Audianism, or Anthropomorphism, was a sect of Christians in the 4th century in Syria and the Pontic–Caspian steppe, named after its founder Audius or Audaeus, who interpreted the text of the First Epistle to Timothy 3:16 to mean that God created man in His image in a literal physical sense.

==Beliefs==
The distinguishing beliefs and practices included both theological anthropomorphism and quartodecimanism.
- Anthropomorphism holds that God has human form. Audius took the text of Genesis 1:27 literally and held that God created humans to resemble his physical form.
- Quartodecimans honoured the death of Jesus on the eve of Passover instead of following the Roman tradition of celebrating Easter on a Sunday.

==History==
Audius lived in Syria in the 4th century. His views extended into Scythia. Towards the end of the 4th century, the opinion of the Audians appeared among some African Christians.

In 325 at the First Council of Nicaea, it was decreed that all Christians should follow the Roman tradition of celebrating Pascha (Easter) on Easter Sunday, and no longer on the date of 14 Nisan (the Jewish Passover), as the so-called Quartodecimans used to do. The Audians, however, continued the Quartodeciman practice.

Epiphanius of Salamis called attention to the Audians (as well as other sects he considered heretical) in his Panarion. Although Epiphanius is not always a trustworthy source, he correctly quotes the viewpoint of the Audians, that the church had "abandoned the fathers' Paschal rite in Constantine's time from deference to the emperor, and changed the day to suit the emperor".

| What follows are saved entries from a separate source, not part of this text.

Lemma value_bytes_ok_spec i v rest :
  at_ i (v ++ rest) → Forall (λ c, c ≠ LF) v →
  value_bytes_ok raw (List.length v) i = Some (negb (existsb (Z.eqb CR) v)).
Proof.
  revert i. induction v as [|c v IH]; intros i Hat Hlf; [done|].
  apply Forall_cons in Hlf as [Hc Hlf].
  destruct (at_cons _ _ _ Hat) as (E & _ & Hat').
  cbn [value_bytes_ok existsb List.length]. rewrite E. cbn [mbind option_bind].
  rewrite (IH _ Hat' Hlf). unfold is_crlf. rewrite (Z.eqb_sym CR c), (proj2 (Z.eqb_neq c LF)), orb_false_r by done.
  by destruct (c =? CR).
Qed.

Lemma skip_crlf_spec i rest :
  at_ i rest →
  skip_crlf raw (List.length rest) i = Some (i + (len rest - len (drop_while is_crlf rest))).
Proof.
  revert i. induction rest as [|c v IH]; intros i Hat; [cbn; f_equal; lia|].
  destruct (at_cons _ _ _ Hat) as (E & _ & Hat'). cbn [skip_crlf List.length drop_while].
  rewrite E. cbn -[Z.of_nat]. destruct (is_crlf c).
  - rewrite (IH _ Hat'). f_equal. lia.
  - f_equal. cbn [List.length]. lia.
Qed.

(** ** Scanning a token *)

(** In a state where the bytes [a] are passed over, the loop reaches the byte
    after them. *)
Lemma parse_loop_scan p fuel i l ev a rest :
  at_ i (a ++ rest) → Forall (λ c, p c = true) a →
  (∀ j c, p c = true → zget raw j = Some c → turn raw j l ev = Some (Go j l ev)) →
  parse_loop raw (List.length a + fuel) i l ev = parse_loop raw fuel (i + len a) l ev.
Proof.
  intros Hat Ha Hnoop. revert i Hat. induction Ha as [|c a Hc _ IH]; intros i Hat.
  - cbn [List.length Nat.add]. f_equal. cbn. lia.
  - destruct (at_cons _ _ _ Hat) as (E & Hlt & Hat').
    cbn [List.length Nat.add parse_loop]. rewrite (proj2 (Z.ltb_lt _ _)) by done.
    rewrite (Hnoop i c Hc E). cbn -[Z.of_nat]. rewrite (IH _ Hat'). f_equal. lia.
Qed.

(** The loop at the end of the buffer. *)
Lemma parse_loop_end fuel l ev :
  parse_loop raw (S fuel) (buf_len raw) l ev = Some (finish l ev).
Proof. cbn. by rewrite Z.ltb_irrefl. Qed.

(** One turn at a byte. *)
Lemma parse_loop_turn fuel i l ev c rest :
  at_ i (c :: rest) →
  parse_loop raw (S fuel) i l ev =
  f ← turn raw i l ev;
  match f with
  | Ret b ev' => Some (b, ev')
  | Go i' l' ev' => parse_loop raw fuel (i' + 1) l' ev'
  end.
Proof.
  intros Hat. destruct (at_cons _ _ _ Hat) as (_ & Hlt & _). cbn.
  by rewrite (proj2 (Z.ltb_lt _ _)).
Qed.

(** ** The body *)

Lemma last_byte i b :
  at_ i b → 0 < len b →
  ∃ c, zget raw (i + len b - 1) = Some c ∧ last b = Some c.
Proof.
  intros Hat Hb. destruct (exists_last (l := b)) as (d & c & ->); [by intros ->|].
  exists c. rewrite last_snoc, length_app. split; [|done].
  destruct (at_cons _ _ _ (at_app _ _ _ Hat)) as (E & _). rewrite <-E. f_equal. cbn. lia.
Qed.

Lemma body_stage fuel i rest sc ev :
  at_ i rest →
  ∃ v, parse_loop raw (S fuel) i (Locals BODY i sc) ev = Some (true, set_body v ev) ∧
       chars raw v = Some (spec_body rest).
Proof.
  intros Hat. pose proof (at_len _ _ Hat) as Hl. destruct rest as [|c rest].
  { exists no_view. rewrite (at_nil _ Hat), parse_loop_end. split; [done|].
    unfold chars. cbn. unfold buf_len. by rewrite decide_True by lia. }
  rewrite (parse_loop_turn _ _ _ _ c rest) by done.
  destruct (at_cons _ _ _ Hat) as (E & _). unfold turn. rewrite E. cbn [mbind option_bind current_state].
  unfold on_body. cbn [token_start]. replace (Z.to_nat (buf_len raw - i)) with (List.length (c :: rest)) by lia.
  rewrite skip_crlf_spec by done. cbn [mbind option_bind].
  unfold spec_body. destruct (drop_while_split is_crlf (c :: rest)) as (a & Ea & _).
  set (b := drop_while is_crlf (c :: rest)) in *. rewrite Ea in Hat. pose proof (at_app _ _ _ Hat) as Hb.
  assert (i + (len (c :: rest) - len b) = i + len a) as -> by (rewrite Ea, length_app; lia).
  pose proof (at_len _ _ Hb) as Hlb. replace (buf_len raw - (i + len a)) with (len b) by lia.
  destruct (Z.ltb_spec 0 (len b)) as [Hpos|Hz].
  - destruct (last_byte _ _ Hb Hpos) as (x & Ex & Elast). rewrite Ex. cbn [mbind option_bind].
    eexists. split; [done|]. unfold drop_last_if. rewrite Elast, (Z.eqb_sym x 0).
    rewrite <-(app_nil_r b) in Hb. destruct (0 =? x); [|by eapply at_chars].
    destruct (exists_last (l := b)) as (d & y & Ed); [by intros ->|]. rewrite Ed in *.
    rewrite removelast_last, length_app. rewrite app_nil_r in Hb.
    eapply at_chars'; [done|]. cbn. lia.
  - destruct b; [|cbn in Hz; lia]. eexists. split; [done|].
    rewrite <-(app_nil_r []) in Hb. by eapply at_chars'.
Qed.

(** ** Headers *)

(** The first [header_count] entries denote the headers [hs]. *)
Record hdr_repr (ev : http_request_event) (hs : list (list Z * list Z)) : Prop := {
  hr_count : header_count ev = len hs;
  hr_size : List.length (headers ev) = MAX_HEADERS;
  hr_max : (List.length hs ≤ MAX_HEADERS)%nat;
  hr_all : Forall2 (λ h kv, header_chars raw h = Some kv)
             (take (List.length hs) (headers ev)) hs }.

Lemma hdr_repr_last ev hs k v :
  hdr_repr ev hs → last hs = Some (k, v) →
  ∃ h, zget (headers ev) (header_count ev - 1) = Some h ∧ chars raw (key h) = Some k.
Proof.
  intros [Hc Hs Hm Ha] Hl. apply last_Some in Hl as (hs' & ->).
  rewrite length_app, Nat.add_1_r in *.
  assert ((hs' ++ [(k, v)]) !! List.length hs' = Some (k, v)) as El by by apply list_lookup_middle.
  destruct (Forall2_lookup_r _ _ _ _ _ Ha El) as (h & Eh & Hh).
  exists h. split.
  - unfold zget. rewrite Hc, decide_True by lia.
    apply lookup_take_Some in Eh as [Eh _]. rewrite <-Eh. f_equal. lia.
  - unfold header_chars in Hh. destruct (chars raw (key h)); [|done]. cbn in Hh.
    destruct (chars raw (value h)); [|done]. cbn in Hh. congruence.
Qed.

(** The event after a key has been stored, the value still to come. *)
Definition key_stored (ev ev' : http_request_event) (n : Z) (k : list Z) : Prop :=
  ∃ h hs', zset (headers ev) n h = Some hs' ∧ ev' = set_headers hs' n ev ∧
           chars raw (key h) = Some k.

Lemma turn_colon t k after ev hs :
  at_ t (k ++ COLON :: after) → hdr_repr ev hs →
  let i := t + len k in
  if (MAX_HEADERS <=? List.length hs)%nat || negb (key_ok k) || injected (last hs) k
  then turn raw i (Locals HEADER_KEY t false) ev = Some (Ret false ev)
  else ∃ ev', turn raw i (Locals HEADER_KEY t false) ev
              = Some (Go i (Locals HEADER_VALUE (i + 1) true) ev') ∧
              key_stored ev ev' (len hs) k.
Proof.
  intros Hat Hr i. pose proof (at_chars _ _ _ Hat) as Hk. pose proof Hr as [Hc Hs Hm _].
  destruct (at_cons _ _ _ (at_app _ _ _ Hat)) as (Ec & _). fold i in Ec.
  unfold turn. rewrite Ec. cbn [mbind option_bind current_state]. unfold on_header_key.
  change (is_crlf COLON) with false. change (COLON =? COLON) with true. cbn [token_start].
  replace (i - t) with (len k) by lia. rewrite Hc.
  destruct (Nat.leb_spec MAX_HEADERS (List.length hs)) as [Hfull|Hroom].
  { rewrite (proj2 (Z.leb_le _ _)) by lia. done. }
  rewrite (proj2 (Z.leb_gt _ _)) by lia. unfold key_ok. cbn [orb].
  destruct (Z.eqb_spec i t) as [E0|Hne].
  { assert (len k = 0) as -> by lia. done. }
  rewrite (proj2 (Z.ltb_lt 0 (len k))) by lia. cbn [andb].
  assert ((if 0 <? len hs
           then prev ← zget (headers ev) (len hs - 1);
                prev_key ← chars raw (key prev); this_key ← chars raw (View t (len k));
                Some (bool_decide (prev_key = bytes_of "Host") && bool_decide (this_key = bytes_of "injected"))
           else Some false) = Some (injected (last hs) k)) as ->.
  { destruct (last hs) as [[pk pv]|] eqn:El.
    - destruct (hdr_repr_last ev hs pk pv Hr El) as (h & Eh & Hh).
      destruct hs; [done|]. rewrite (proj2 (Z.ltb_lt 0 _)) by (cbn; lia).
      rewrite <-Hc, Eh. cbn [mbind option_bind]. by rewrite Hh, Hk.
    - apply last_None in El as ->. done. }
  cbn [mbind option_bind]. destruct (injected (last hs) k); [by rewrite orb_true_r|].
  rewrite orb_false_r. destruct (Z.ltb_spec 64 (len k)) as [Hbig|Hsm].
  { rewrite (proj2 (Z.leb_gt _ _)) by lia. done. }
  rewrite (proj2 (Z.leb_le _ _)) by lia. cbn [andb].
  rewrite Nat2Z.id, (key_bytes_ok_spec t k _ Hat). cbn [mbind option_bind].
  destruct (forallb _ k); [|done]. cbn [negb].
  destruct (zget_is_Some (headers ev) (len hs)) as [old Eold]; [lia|]. rewrite Eold. cbn [mbind option_bind].
  pose proof (zset_eq (headers ev) (len hs) (Header (View t (len k)) (value old)) ltac:(lia)) as Ez.
  rewrite Ez. cbn [mbind option_bind]. eexists. split; [done|]. eexists _, _. split; [exact Ez|]. done.
Qed.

Roman Emperors Constantine I the Great and Theodosius I legislated against the Audians, but the sect was still practicing quartodecimanism in Syrian Antioch in the 380s.

The Church Father Theodoret wrote on the belief the following, as Chapter IX of his Ecclesiastical History (Book IV), titled "Of the heresy of the Audiani":

The illustrious emperor thus took heed of the apostolic decrees, but Audaeus, a Syrian alike in race and in speech, appeared at that time as an inventor of new decrees. He had long ago begun to incubate iniquities and now appeared in his true character. At first he understood in an absurd sense the passage "Let us make man in our image, after our likeness." From want of apprehension of the meaning of the divine Scripture he understood the Divine Being to have a human form, and conjectured it to be enveloped in bodily parts; for Holy Scripture frequently describes the divine operations under the names of human parts, since by these means the providence of God is made more easily intelligible to minds incapable of perceiving any immaterial ideas. To this impiety Audaeus added others of a similar kind. By an eclectic process he adopted some of the Manichean doctrines of Manes and denied that the God of the universe is creator of either fire or darkness. But these and all similar errors are concealed by the adherents of his faction.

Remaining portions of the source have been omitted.